Comment nos travaux et nos recherches photographiques qui doivent beaucoup, comme nous venons de nous le rappeler, à une créativité spéculative se voient laminés pendant leur diffusion ? Il existe de nombreuses possibilités d’abuser d’une image photographique pour un profit immédiat indu, et cela très rarement dans l’intérêt de l’auteur. Je vous ai choisi deux exemples que vous avez tous rencontrés et qui perdurent. Les œuvres photographiques qui revendiquent l’appellation d’œuvres d’Art (en termes légaux) doivent répondre à de nombreux critères drastiques clairement définis par la Loi. Parmi ces critères figurent la numérotation particulièrement stricte et très encadrée, dont le numéro ultime est 30 (absolument toutes formes tirages confondues) pour l’utilisation des procédés photographiques. Combien de fois, même dans certaines pseudo galeries officielles, j’ai trouvé des tirages photographiques de confrères très reconnus où des numéros marqués en centaines contaminaient des prétendues «Photographies d’Art». Elles n’étaient plus que de simples images décoratives d’une valeur réelle vraiment très très inférieure à un soi disant prix de vente exceptionnellement bradé pour un investissement artistique annoncé comme plein d’avenir. Autre filouterie bien connue que celle de la surenchère lors d’une vente à l’encan déguisée à soi même pour surévaluer l’auteur et vendre des œuvres surestimées dont la spéculation sera probablement négative pour le néophyte.

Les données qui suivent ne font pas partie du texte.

(* ===== verification/Books.v ===== *)
(** * The Books collaborator

    [src/models/books.js] is not among the sources.  The store uses two of
    its functions (spec, section 6): [getBookID(title)], the id of the book
    with that title or absent, and [insertBook(title)], which creates the
    book and returns its id.  They are modelled as one query each on the
    [books] table, through the same client as the store. *)

From Stdlib Require Import String ZArith List.
From S2P Require Import Prelude Js SqlTemplate SqlValue SqlEngine Schema.
Import ListNotations.
Open Scope string_scope.
Open Scope stm_scope.

Module Books.

(** [getBookID(title)]: the id of the first book with the title, [null]
    when there is none. *)
Definition getBookID (title : jsval) : stM db js_error jsval :=
  rows <- db_query (SQL ["SELECT id FROM books WHERE title = "; ""] [title]) ;;
  match js_first rows with
  | JUndefined => sret JNull
  | r => sfrom (js_get r "id")
  end.

(** [insertBook(title)]: the id of the new book. *)
Definition insertBook (title : jsval) : stM db js_error jsval :=
  rows <- db_query (SQL ["INSERT INTO books (title) VALUES ("; ") RETURNING id"] [title]) ;;
  sfrom (js_get (js_first rows) "id").

End Books.
(* ===== verification/ReadFacts.v ===== *)
(** * The reads of the store

    The projection [querySelectCols] turns a stored annotation into the
    object the store returns ([project]: twelve columns, the timestamp
    printed by [to_char]).  The lookups of the store are specified against
    the rows of [kindle_annotations]: what each returns on every branch,
    errors included, and that a read leaves the database as it was. *)

From Stdlib Require Import String Ascii ZArith List Lia Bool.
From S2P Require Import Prelude Js SqlText SqlTemplate SqlLexer SqlParser SqlValue SqlEngine EngineFacts Schema Books Annotations Statements StoreFacts.
Import ListNotations.
Open Scope string_scope.

Definition time_format : string := "yyyy-mm-dd-hh-mi-ss".

(** The row of the projection of a stored annotation. *)
Definition project (r : row) : row :=
  [("id", cell r "id"); ("book_id", cell r "book_id"); ("bookline", cell r "bookline");
   ("title", cell r "title"); ("author", cell r "author"); ("language", cell r "language");
   ("begin", cell r "begin"); ("end", cell r "end");
   ("time", match cell r "time" with VTime t => VText (to_char t time_format) | _ => VNull end);
   ("highlight", cell r "highlight"); ("note", cell r "note"); ("page", cell r "page")].

(** The database has a well-formed annotation table with the schema's
    columns. *)
Definition annotation_schema (t : table) : Prop :=
  tbl_cols t = annotation_columns /\ tbl_serial t = Some "id" /\ tbl_unique t = [["id"]].

Definition store_wf (d : db) : Prop :=
  db_wf d /\ exists t, find_table "kindle_annotations" d = Some t /\ annotation_schema t.

Definition annotation_rows (d : db) : list row :=
  match find_table "kindle_annotations" d with Some t => tbl_rows t | None => [] end.

(** [c = z] holds of the row. *)
Definition col_is (c : string) (z : Z) (r : row) : bool :=
  match sql_eq (cell r c) (VInt z) with Some true => true | _ => false end.

(** The objects a projection SELECT returns. *)
Definition projected (rs : list row) : jsval := JArr (map (fun r => js_of_row (project r)) rs).

Lemma store_wf_table d : store_wf d ->
  exists t, find_table "kindle_annotations" d = Some t /\ tbl_cols t = annotation_columns /\
            table_wf t /\ annotation_rows d = tbl_rows t.
Proof.
  intros [Hd [t [Ht [Hc _]]]]. exists t. unfold annotation_rows. rewrite Ht.
  split; [reflexivity|]. split; [exact Hc|]. split; [|reflexivity].
  eapply Forall_forall; [exact Hd | eapply find_table_in; eauto].
Qed.

Lemma annotation_col_type t c : tbl_cols t = annotation_columns ->
  col_type_of t c = match find (fun col => String.eqb (col_name col) c) annotation_columns with
                    | Some col => Ok (col_type col)
                    | None => Err undefined_column
                    end.
Proof. intros H. unfold col_type_of. rewrite H. reflexivity. Qed.

Lemma time_cell r : row_wf annotation_columns r ->
  cell r "time" = VNull \/ exists t, cell r "time" = VTime t.
Proof.
  intros Hr. destruct (row_wf_lookup _ r "time" (mkColumn "time" TTimestamp) Hr eq_refl) as [v [Hv Hty]].
  unfold cell. rewrite Hv. destruct v; simpl in Hty; try discriminate; eauto.
Qed.

Lemma eval_targets_project params r :
  row_wf annotation_columns r -> eval_targets params r select_targets = Ok (project r).
Proof.
  intros Hr. unfold eval_targets, select_targets. cbn [omap eval_expr t_expr target_name t_alias].
  repeat match goal with
  | |- context [lookup_col r ?c] =>
      rewrite (lookup_col_wf annotation_columns r c Hr) by (simpl; tauto)
  end.
  unfold project. destruct (time_cell r Hr) as [-> | [t ->]]; reflexivity.
Qed.

Lemma output_project params rs :
  Forall (row_wf annotation_columns) rs -> output params select_targets rs = Ok (map project rs).
Proof.
  induction 1 as [|r rs Hr _ IH]; [reflexivity|].
  unfold output in *. simpl. rewrite eval_targets_project, IH by exact Hr. reflexivity.
Qed.

Lemma run_sql_select q d t tgts w lim :
  parse_sql (text q) = Ok (SSelect tgts "kindle_annotations" w lim) ->
  find_table "kindle_annotations" d = Some t ->
  run_sql q d =
  match bind_params (map prepareValue (values q)) t (SSelect tgts "kindle_annotations" w lim) with
  | Err e => Err e
  | Ok _ => match exec_select (map prepareValue (values q)) t tgts w lim with
            | Ok out => Ok (out, d)
            | Err e => Err e
            end
  end.
Proof. intros Hp Ht. unfold run_sql. rewrite Hp. unfold exec_stmt. simpl. rewrite Ht. reflexivity. Qed.

Lemma db_query_run q d :
  db_query q d = match run_sql q d with
                 | Ok (out, d') => (Ok (JArr (map js_of_row out)), d')
                 | Err e => (Err (PgError e), d)
                 end.
Proof. unfold db_query, slift. destruct (run_sql q d) as [[out d']|e]; reflexivity. Qed.

Lemma annotation_rows_wf d t : store_wf d -> find_table "kindle_annotations" d = Some t ->
  Forall (row_wf annotation_columns) (annotation_rows d).
Proof.
  intros Hwf _. destruct (store_wf_table d Hwf) as [t' [_ [Hc [Htw ->]]]].
  rewrite <- Hc. apply (twf_rows _ Htw).
Qed.

Lemma filter_rows_nil params t rs : filter_rows params t [] rs = Ok rs.
Proof. induction rs as [|r rs IH]; simpl; [|rewrite IH]; reflexivity. Qed.

(** The SELECT of the projection filtered on an [integer] column compared
    with one string parameter: the server converts the parameter first,
    then keeps the rows whose column equals it, in table order. *)
Lemma select_int_col d q c s :
  store_wf d ->
  find (fun col => String.eqb (col_name col) c) annotation_columns = Some (mkColumn c TInt4) ->
  parse_sql (text q) = Ok (SSelect select_targets "kindle_annotations" [(c, EParam 1)] None) ->
  map prepareValue (values q) = [Some s] ->
  db_query q d =
  (match int4in s with
   | Err e => Err (PgError e)
   | Ok z => Ok (projected (filter (col_is c z) (annotation_rows d)))
   end, d).
Proof.
  intros Hwf Hc Hp Hv. destruct (store_wf_table d Hwf) as [t [Ht [Hcols [Htw Hrows]]]].
  rewrite db_query_run, (run_sql_select _ d t _ _ _ Hp Ht), Hv.
  unfold bind_params, param_uses, col_context. cbn [map app fst snd].
  rewrite (annotation_col_type t c Hcols), Hc. simpl.
  unfold int4in. destruct (pg_strtoint int4_min int4_max s) as [z|e] eqn:Hz; [|reflexivity].
  unfold exec_select.
  rewrite (filter_rows_ok _ t _ _ (col_is c z)).
  2:{ intros r Hin. erewrite where_single; [reflexivity | | |].
      - rewrite (annotation_col_type t c Hcols), Hc. reflexivity.
      - eapply Forall_forall; [apply (twf_rows _ Htw) | exact Hin].
      - simpl. unfold int4in. rewrite Hz. reflexivity. }
  rewrite output_project.
  2:{ apply Forall_forall. intros r Hin. apply filter_In in Hin as [Hin _].
      rewrite <- Hcols. eapply Forall_forall; [apply (twf_rows _ Htw) | exact Hin]. }
  rewrite Hrows. unfold projected. rewrite map_map. reflexivity.
Qed.

(** The SELECT of the projection with [LIMIT $1] bound to a number: the
    server reads the parameter's text as a [bigint] (out of range is an
    error, [22003] for decimal text and [22P02] for the exponent form), a
    negative count is an error, otherwise the first [n] rows. *)
Lemma select_limit d q n :
  store_wf d ->
  parse_sql (text q) = Ok (SSelect select_targets "kindle_annotations" [] (Some (EParam 1))) ->
  values q = [JNum n] ->
  db_query q d =
  (if (int8_min <=? n)%Z && (n <=? int8_max)%Z then
     if (n <? 0)%Z then Err (PgError invalid_row_count_in_limit)
     else Ok (projected (firstn (Z.to_nat n) (annotation_rows d)))
   else Err (PgError (printed_range_error n)), d).
Proof.
  intros Hwf Hp Hv. destruct (store_wf_table d Hwf) as [t [Ht [Hcols [Htw Hrows]]]].
  rewrite db_query_run, (run_sql_select _ d t _ _ _ Hp Ht), Hv.
  unfold bind_params, exec_select. cbn -[int8_min int8_max]. unfold int8in.
  rewrite pg_strtoint_number_to_string by apply int8_in_threshold.
  destruct ((int8_min <=? n)%Z && (n <=? int8_max)%Z); simpl; [|reflexivity].
  rewrite filter_rows_nil. destruct (n <? 0)%Z; [reflexivity|].
  rewrite output_project.
  - rewrite Hrows. unfold projected. rewrite map_map. reflexivity.
  - apply Forall_firstn. rewrite <- Hcols. apply (twf_rows _ Htw).
Qed.

(** C3: [getAnnotationByID] with the route's string parameter: when the
    text is not an [integer] the promise is rejected with PostgreSQL's
    conversion error, whatever the table holds; otherwise it resolves to the
    projection of the first annotation with that id, or to [null] when there
    is none.  The database is unchanged. *)
Theorem getAnnotationByID_spec d s : store_wf d ->
  getAnnotationByID (JStr s) d =
  (match int4in s with
   | Err e => Err (PgError e)
   | Ok z => Ok (match filter (col_is "id" z) (annotation_rows d) with
                 | r :: _ => js_of_row (project r)
                 | [] => JNull
                 end)
   end, d).
Proof.
  intros Hwf. unfold getAnnotationByID, sbind at 1.
  rewrite (select_int_col d _ "id" s Hwf eq_refl (by_id_query_parses (JStr s)) eq_refl).
  destruct (int4in s); [destruct (filter _ _)|]; reflexivity.
Qed.

Lemma store_wf_initial : store_wf initial_db.
Proof. split; [exact initial_db_wf | exists kindle_annotations; repeat split]. Qed.

(** The annotation of the comment at lines 51-67 of
    [src/models/annotations.js], as Calibre hands it over. *)
Definition sample_annotation : jsval :=
  JObj [("kind", JStr "highlight"); ("end", JNum 1080);
        ("bookline", JStr "The Worldly Philosophers (Heilbroner, Robert L.)");
        ("language", JStr "en"); ("author", JStr "Heilbroner, Robert L.");
        ("text", JStr "In a sense the vision of Adam Smith is a testimony to the ");
        ("statusline", JStr "Your Highlight on Location 1077-1080 | Added on Saturday, February 15, 2020 1:19:41 AM");
        ("title", JStr "The Worldly Philosophers"); ("begin", JNum 1077);
        ("time", JStr "2020-02-15 01:19:41"); ("ordernr", JNum 8363); ("page", JNull)].

(** A fresh database after [addCalibreAnnotation(sample_annotation)]. *)
Definition sample_db : db := snd (addCalibreAnnotation sample_annotation initial_db).

Lemma sample_db_wf : store_wf sample_db.
Proof.
  split; [exact (preserves_addCalibreAnnotation db_wf db_query_wf _ _ initial_db_wf)|].
  exists (match find_table "kindle_annotations" sample_db with Some t => t | None => kindle_annotations end).
  split; [|split; [|split]]; vm_compute; reflexivity.
Qed.

Lemma getAnnotationByID_spec_witness :
  store_wf initial_db /\ getAnnotationByID (JStr "999999") initial_db = (Ok JNull, initial_db).
Proof.
  split; [exact store_wf_initial|].
  rewrite (getAnnotationByID_spec initial_db "999999" store_wf_initial). vm_compute. reflexivity.
Defined.

(** C4: [getAllAnnotations()] resolves to the first fifty annotations in
    table order (the default [limit = 50]); with a number [n] it resolves
    to the first [n], is rejected when [n] is negative, and when [n] is not
    a [bigint] the server's conversion of the parameter rejects it: with
    [22003] (out of range) while [n] prints in decimal, with [22P02]
    (invalid text) once JavaScript prints it as ["1e+21"].  The database
    is unchanged. *)
Theorem getAllAnnotations_spec d : store_wf d ->
  getAllAnnotations JUndefined d = (Ok (projected (firstn 50 (annotation_rows d))), d) /\
  forall n, getAllAnnotations (JNum n) d =
    (if (int8_min <=? n)%Z && (n <=? int8_max)%Z then
       if (n <? 0)%Z then Err (PgError invalid_row_count_in_limit)
       else Ok (projected (firstn (Z.to_nat n) (annotation_rows d)))
     else Err (PgError (printed_range_error n)), d).
Proof.
  intros Hwf. unfold getAllAnnotations. split; [|intros n]; unfold sbind at 1;
    rewrite (select_limit d _ _ Hwf (all_query_parses _) eq_refl); [reflexivity|].
  destruct (_ && _)%bool; [destruct (n <? 0)%Z|]; reflexivity.
Qed.

Lemma getAllAnnotations_spec_witness :
  store_wf sample_db /\
  fst (getAllAnnotations JUndefined sample_db) = Ok (projected (annotation_rows sample_db)).
Proof.
  split; [exact sample_db_wf|].
  rewrite (proj1 (getAllAnnotations_spec sample_db sample_db_wf)). reflexivity.
Defined.

(** C5: [getAnnotationsByBookID] with a string id: rejected with the
    conversion error when the text is not an [integer], otherwise the
    projections of the annotations of that book, in table order.  The
    database is unchanged. *)
Theorem getAnnotationsByBookID_spec d s : store_wf d ->
  getAnnotationsByBookID (JStr s) d =
  (match int4in s with
   | Err e => Err (PgError e)
   | Ok z => Ok (projected (filter (col_is "book_id" z) (annotation_rows d)))
   end, d).
Proof.
  intros Hwf. unfold getAnnotationsByBookID, sbind at 1.
  rewrite (select_int_col d _ "book_id" s Hwf eq_refl (by_book_query_parses (JStr s)) eq_refl).
  destruct (int4in s); reflexivity.
Qed.

Lemma getAnnotationsByBookID_spec_witness :
  store_wf sample_db /\
  fst (getAnnotationsByBookID (JStr "1") sample_db) = Ok (projected (annotation_rows sample_db)).
Proof.
  split; [exact sample_db_wf|].
  rewrite (getAnnotationsByBookID_spec sample_db "1" sample_db_wf). vm_compute. reflexivity.
Defined.

(** ** The printed time *)

Definition with_hour (t : timestamp) (h : Z) : timestamp :=
  mkTimestamp (ts_year t) (ts_month t) (ts_day t) h (ts_minute t) (ts_second t).

Lemma to_char_time_format t :
  to_char t time_format =
  pad 4 (ts_year t) ++ "-" ++ pad 2 (ts_month t) ++ "-" ++ pad 2 (ts_day t) ++ "-" ++
  pad 2 (hour12 (ts_hour t)) ++ "-" ++ pad 2 (ts_minute t) ++ "-" ++ pad 2 (ts_second t).
Proof. rewrite <- (string_app_nil_r (pad 2 (ts_second t))). reflexivity. Qed.

Lemma hour12_add_12 h : hour12 (h + 12) = hour12 h.
Proof.
  unfold hour12. replace ((h + 12) mod 12)%Z with (h mod 12)%Z; [reflexivity|].
  rewrite <- Z.add_mod_idemp_r by lia. rewrite Z.mod_same by lia. rewrite Z.add_0_r. reflexivity.
Qed.

(** C11: the [time] the store returns is [to_char(time,
    'yyyy-mm-dd-hh-mi-ss')], whose [hh] is the hour on a 12-hour clock
    with no AM/PM marker: an annotation made at hour [h] and the same
    annotation twelve hours later project to the same object. *)
Theorem time_column_12_hour r t : (0 <= ts_hour t < 12)%Z ->
  project (assoc_set "time" (VTime t) r) =
  project (assoc_set "time" (VTime (with_hour t (ts_hour t + 12))) r).
Proof.
  intros _. unfold project, cell. rewrite !assoc_get_set_eq.
  rewrite !to_char_time_format. simpl ts_hour. rewrite hour12_add_12.
  repeat match goal with
  | |- context [assoc_get ?c (assoc_set "time" _ r)] =>
      rewrite (assoc_get_set_ne "time" c) by discriminate
  end.
  reflexivity.
Qed.

Lemma time_column_12_hour_witness :
  let t := mkTimestamp 2020 2 15 1 19 41 in
  (0 <= ts_hour t < 12)%Z /\
  project (assoc_set "time" (VTime t) []) =
  project (assoc_set "time" (VTime (with_hour t (ts_hour t + 12))) []).
Proof.
  intros t. split; [simpl; lia|]. apply (time_column_12_hour [] t). simpl; lia.
Defined.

Je laisse à votre réflexion ces propos de Yves MICHAUD, Raymonde MOULIN, concernant «La précarité de la vie d’artiste : … Dès lors que la cote devient, au moins sur le court terme, le critère majeur de la valeur de l’art, la majorité des artistes est condamnée à la précarité».

La spéculation didactique est très certainement l’amie du photographe, la spéculation financière qui accompagne ses œuvres semble très souvent bien moins bénéfique. Il en est de la bulle photographique comme pour tout avantage il y a le positif mais le négatif n’est jamais très loin. Restons vigilants.